TASK STATEMENT: Each line of the records is to be copied verbatim.

AVAILABLE DATA:
(* ===== verification/_CoqProject ===== *)
-Q . S2P
Prelude.v
Utf8.v
Tree.v
Parser.v
Fs.v
Query.v
QuerySimple.v
Samples.v
Extractor.v
Pipeline.v
Session.v
Interleave.v
Scenarios.v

ANSWER:
(* ===== verification/_CoqProject ===== *)
-Q . S2P
Prelude.v
Utf8.v
Tree.v
Parser.v
Fs.v
Query.v
QuerySimple.v
Samples.v
Extractor.v
Pipeline.v
Session.v
Interleave.v
Scenarios.v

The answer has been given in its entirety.